Fig. 4.

Viral target for H2 mediated resistance. (A) Comparison between different WT HIV and retroviral vectors gene products (arrow) restricted by H2 cells. Amplified dashed box represents the common features: the U3 deleted 3′LTR (dU3LTR), containing the poly(A) signal and a GT rich region, both defining the transcript end. RRE, Rev-responsive element; SFFV, spleen focus forming virus; WPRE, Woodchuck posttranscriptional regulatory element. (B) HIV-puro and a modified HIV-puro with SV40 poly(A) or a BGH poly(A) sequence replacing dU3LTR were transiently transfected into TE or H2 cell lines. Two days after transfection, puromycin was added to the medium, and, 5–8 days later, resistant colonies were counted after Giemsa staining.
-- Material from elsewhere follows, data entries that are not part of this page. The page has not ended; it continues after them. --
(** C4 (amended).  When the fallback runs on the store left by the second
    pass, it goes through every record that has an issue type other than
    epic and a key, whether or not the second pass has already linked it.
    The project key of a key is its leading run of upper-case letters with
    the hyphen that follows.  The epics are grouped by the project key of
    their key, each group sorted ascending by epic key.  A record whose own
    project key has a group is attached to the epic of that group that has
    the fewest children at that moment, the first such epic of the sorted
    group on ties, and to no other epic: the child built from the record,
    marked [balanced-distribution], is appended to that epic's children,
    and is among the children of an epic of its project when
    [processMainCSV] returns, which it does whenever every epic record has
    a key cell.  A record without a project key, or whose project key has
    no group, is left out by the fallback. *)
Theorem balanced_distribution
    (parseFloat : string -> option Q) (localeCompare : string -> string -> Z)
    (csv : MainCSV) (rows : list Record_) :
  TotalOrder localeCompare ->
  records csv = Some rows ->
  let cols := resolveColumns (headers csv) in
  let store := (secondPass parseFloat cols rows).1 in
  let eligible (r : Record_) : Prop :=
    exists t k,
      cell r (typeCol cols) = Some t /\ t <> "" /\ toLowerCase t <> "epic" /\
      cell r (keyCol cols) = Some k /\ k <> "" in
  let projectKey (key : option string) (pk : string) : Prop :=
    exists k run rest,
      key = Some k /\ chars k = run ++ "-"%char :: rest /\ run <> [] /\
      Forall (fun c => (65 <= N_of_ascii c <= 90)%N) run /\
      pk = ofChars (run ++ ["-"%char]) in
  (forall r, isDistributable cols r = true <-> eligible r) /\
  (forall key pk, getProjectKey key = Some pk <-> projectKey key pk) /\
  exists groups,
    sortGroups localeCompare store (groupEpics store) = Ok groups /\
    distribute parseFloat localeCompare cols rows store =
      Ok (fold_left (distribute_step parseFloat cols groups)
            (filter (fun r => isDistributable cols r = true) rows) store) /\
    (forall pk,
       match groupGet groups pk with
       | Some g =>
           g <> [] /\
           StronglySorted (idLe localeCompare (idAt store)) g /\
           forall i, i ∈ g <->
             exists e, store !! i = Some e /\ projectKey (Epic.key e) pk
       | None => forall e, e ∈ store -> ~ projectKey (Epic.key e) pk
       end) /\
    (forall st r,
       match getProjectKey (cell r (keyCol cols)) ≫= groupGet groups with
       | Some g =>
           exists pre target post,
             g = pre ++ target :: post /\
             (forall j, j ∈ pre -> (childCount st target < childCount st j)%nat) /\
             (forall j, j ∈ post -> (childCount st target <= childCount st j)%nat) /\
             distribute_step parseFloat cols groups st r =
               attach target (distributedChild parseFloat cols r (st !! target ≫= Epic.key)) st /\
             (forall e, st !! target = Some e ->
                exists e' child,
                  distribute_step parseFloat cols groups st r !! target = Some e' /\
                  Epic.id e' = Epic.id e /\
                  Epic.children e' = Epic.children e ++ [child] /\
                  Child.key child = cell r (keyCol cols) /\
                  Child.parentEpicId child = Epic.key e /\
                  Child.matchMethod child = Some "balanced-distribution") /\
             (forall other, other <> target ->
                distribute_step parseFloat cols groups st r !! other = st !! other)
       | None => distribute_step parseFloat cols groups st r = st
       end) /\
    (Forall (fun r => isEpicType (optLower (cell r (typeCol cols))) = true ->
                     is_Some (cell r (keyCol cols))) rows ->
     exists h, processMainCSV parseFloat localeCompare csv = Ok h) /\
    (forall h r pk,
       processMainCSV parseFloat localeCompare csv = Ok h ->
       fewLinked (secondPass parseFloat cols rows).2 (length rows) = true ->
       In r rows -> eligible r ->
       projectKey (cell r (keyCol cols)) pk ->
       (exists e0, In e0 store /\ projectKey (Epic.key e0) pk) ->
       exists e child,
         In e (epics h) /\ projectKey (Epic.key e) pk /\
         In child (Epic.children e) /\ In child (childIssues h) /\
         Child.key child = cell r (keyCol cols) /\
         Child.parentEpicId child = Epic.key e /\
         Child.matchMethod child = Some "balanced-distribution").
Proof.
  intros Horder Hrows cols store eligible projectKey.
  split; [intros r; apply isDistributable_iff|].
  split; [intros key pk; apply getProjectKey_iff|].
  assert (Hids : Forall (fun e => Epic.id e = Epic.key e) store) by apply secondPass_ids.
  destruct (sortGroups_total localeCompare store (groupEpics store) (groupEpics_ids store Hids))
    as [groups Hgroups].
  exists groups. split; [exact Hgroups|]. split.
  { unfold distribute. rewrite Hgroups. reflexivity. }
  assert (Hgrp := fun pk => sorted_groups localeCompare store groups pk Horder Hids Hgroups).
  split.
  { intros pk. specialize (Hgrp pk). destruct (groupGet groups pk) as [g|].
    - destruct Hgrp as (Hne & Hsorted & Hmem). split; [exact Hne|]. split; [exact Hsorted|].
      intros i. rewrite Hmem. split; intros (e & He & Hpk); exists e; (split; [exact He|]);
        apply getProjectKey_iff; exact Hpk.
    - intros e He Hpk. apply (Hgrp e He). apply getProjectKey_iff. exact Hpk. }
  split.
  { intros st r.
    destruct (getProjectKey (cell r (keyCol cols))) as [pk|] eqn:Hpk; simpl;
      [|unfold distribute_step; rewrite Hpk; reflexivity].
    specialize (Hgrp pk).
    destruct (groupGet groups pk) as [g|] eqn:Hg;
      [|unfold distribute_step; rewrite Hpk, Hg; reflexivity].
    destruct Hgrp as (Hne & _ & _). destruct g as [|first rest]; [congruence|].
    destruct (distribute_step_target parseFloat cols groups st r pk first rest Hpk Hg)
      as (pre & target & post & Heq & Hpre & Hpost & Hstep).
    exists pre, target, post.
    split; [exact Heq|]. split; [exact Hpre|]. split; [exact Hpost|].
    split; [exact Hstep|]. rewrite Hstep. split.
    - intros e He.
      destruct (attach_at target (distributedChild parseFloat cols r (st !! target ≫= Epic.key))
                  st e He) as (e' & He' & Hid & _ & Hch).
      exists e', (distributedChild parseFloat cols r (st !! target ≫= Epic.key)).
      split; [exact He'|]. split; [exact Hid|]. split; [exact Hch|].
      split; [reflexivity|]. split; [|reflexivity].
      rewrite He. reflexivity.
    - intros other Hother. apply attach_lookup. exact Hother. }
  split; [exact (processMainCSV_returns parseFloat localeCompare csv rows Hrows)|].
  intros h r pk Hrun Hfew Hin Hel Hpk (e0 & He0 & Hpk0).
  destruct (processMainCSV_Ok parseFloat localeCompare csv h Hrun)
    as (rows' & store2 & linked & store3 & Hrows' & Hsecond & Hdist & Hsort & Hall).
  rewrite Hrows in Hrows'. injection Hrows' as <-.
  fold cols in Hsecond, Hdist. unfold store in *. rewrite Hsecond in *. cbn [fst snd] in *.
  rewrite Hfew in Hdist.
  apply list_elem_of_In, list_elem_of_lookup_1 in He0. destruct He0 as [i0 Hi0].
  destruct (distribute_attached parseFloat localeCompare cols rows store2 store3 r pk Hdist Hin)
    as (i & e & Hi & Hpke & Hc).
  { apply isDistributable_iff. exact Hel. }
  { apply getProjectKey_iff. exact Hpk. }
  { exists i0, e0. split; [exact Hi0|]. apply getProjectKey_iff. exact Hpk0. }
  assert (He : In e (epics h)).
  { apply (Permutation_in _ (sortById_Permutation _ _ _ _ Hsort)).
    apply list_elem_of_In. eapply list_elem_of_lookup_2. exact Hi. }
  exists e, (distributedChild parseFloat cols r (Epic.key e)).
  split; [exact He|]. split; [apply getProjectKey_iff; exact Hpke|].
  split; [exact Hc|]. split; [|repeat split].
  rewrite Hall. apply in_flat_map. exists e. split; assumption.
Qed.
(** X13.  In a run that completes, the two arrays given to [det_curve] are
    aligned with the trials: the k-th reference is the one of the k-th
    trial, and the k-th distance is the distance between the vector that
    this trial used and the averaged vector of the last enrolment that
    carries the model id of the trial. *)
Theorem scores_follow_trials (es : list enrolment) (ts : list trial) st :
  validate es ts = Ok st →
  y_true st = reference <$> ts ∧ length (y_pred st) = length ts ∧
  ∀ k t, ts !! k = Some t →
    ∃ e v src,
      last (filter (fun e => e_model_id e = t_model_id t) es) = Some e ∧
      log st !! k = Some (v, src) ∧
      y_pred st !! k = Some (cdist (embed_mean (e_file e) (enrol_with e)) v).
Proof.
  unfold Verification.validate. intros Hok.
  pose proof (verify_run ts _ (enrolled_closed es)) as Hrun.
  destruct (decide (Forall _ ts)) as [Hall|Hnall]; [|congruence].
  destruct Hrun as (st' & preds & more & Hrun & Hyt & Hyp & Hlog & Hlen & Hk).
  assert (st' = st) as -> by congruence.
  destruct (enrol_all_rest uid khash embed_mean es no_caches) as [_ Hlog0].
  assert (y_true (foldl enrol no_caches es) = [] ∧
          y_pred (foldl enrol no_caches es) = []) as [Hyt0 Hyp0].
  { clear. induction es as [|e es IH] using rev_ind; [done|].
    by rewrite foldl_snoc. }
  rewrite Hyt0 in Hyt. rewrite Hyp0 in Hyp. rewrite Hlog0 in Hlog.
  simpl in Hyt, Hyp, Hlog. split_and!; [done|by rewrite Hyp|].
  - intros k t Hkt. destruct (Hk k t Hkt) as (target & v & src & Ht & Hm & Hp).
    rewrite enrol_all_models in Ht.
    destruct (last (filter _ es)) as [e|] eqn:Hl;
      [|simpl in Ht; by rewrite lookup_empty in Ht].
    injection Ht as <-. exists e, v, src. by rewrite Hyp, Hlog.
Qed.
Results are shown as the ratio between the numbers of TE versus H2 resistant colonies and are representative of 3 independent experiments. Error bars represent standard error. (C) In vitro polyadenylation reaction. Poly(A) addition. The ³²P-labeled precleaved RNA substrate was incubated in nuclear extracts from HeLa-CD4-pBabe-HAZ, HeLa-CD4-H2, or HeLa cells and the recombinant eIF3f-GST, N91-eIF3f-GST, and GST proteins, with ATP for 30 min at 30 °C. The RNA products were isolated and resolved on a denaturing 10% polyacrylamide gel. Lanes 10 and 11 are controls of polyadenylation. Precleaved HIV-1 input and HeLa nuclear extracts with 3′dATP or ATP respectively. (D) Poly(A) site cleavage. The ³²P-labeled uncleaved 3′LTR HIV RNA substrate was incubated with nuclear extracts of TE671 or HeLa cells expressing empty vector control (HAZ) or N91-eIF3f (H2) for 30 min at 30 °C. The RNA products were isolated and resolved on a denaturing 10% polyacrylamide gel. The 3′LTR RNA substrate (HIVwt) or a substrate with a core poly(A) hexamer deletion (HIVΔHex) were incubated with HeLa HAZ extracts for 5′cleavage product control.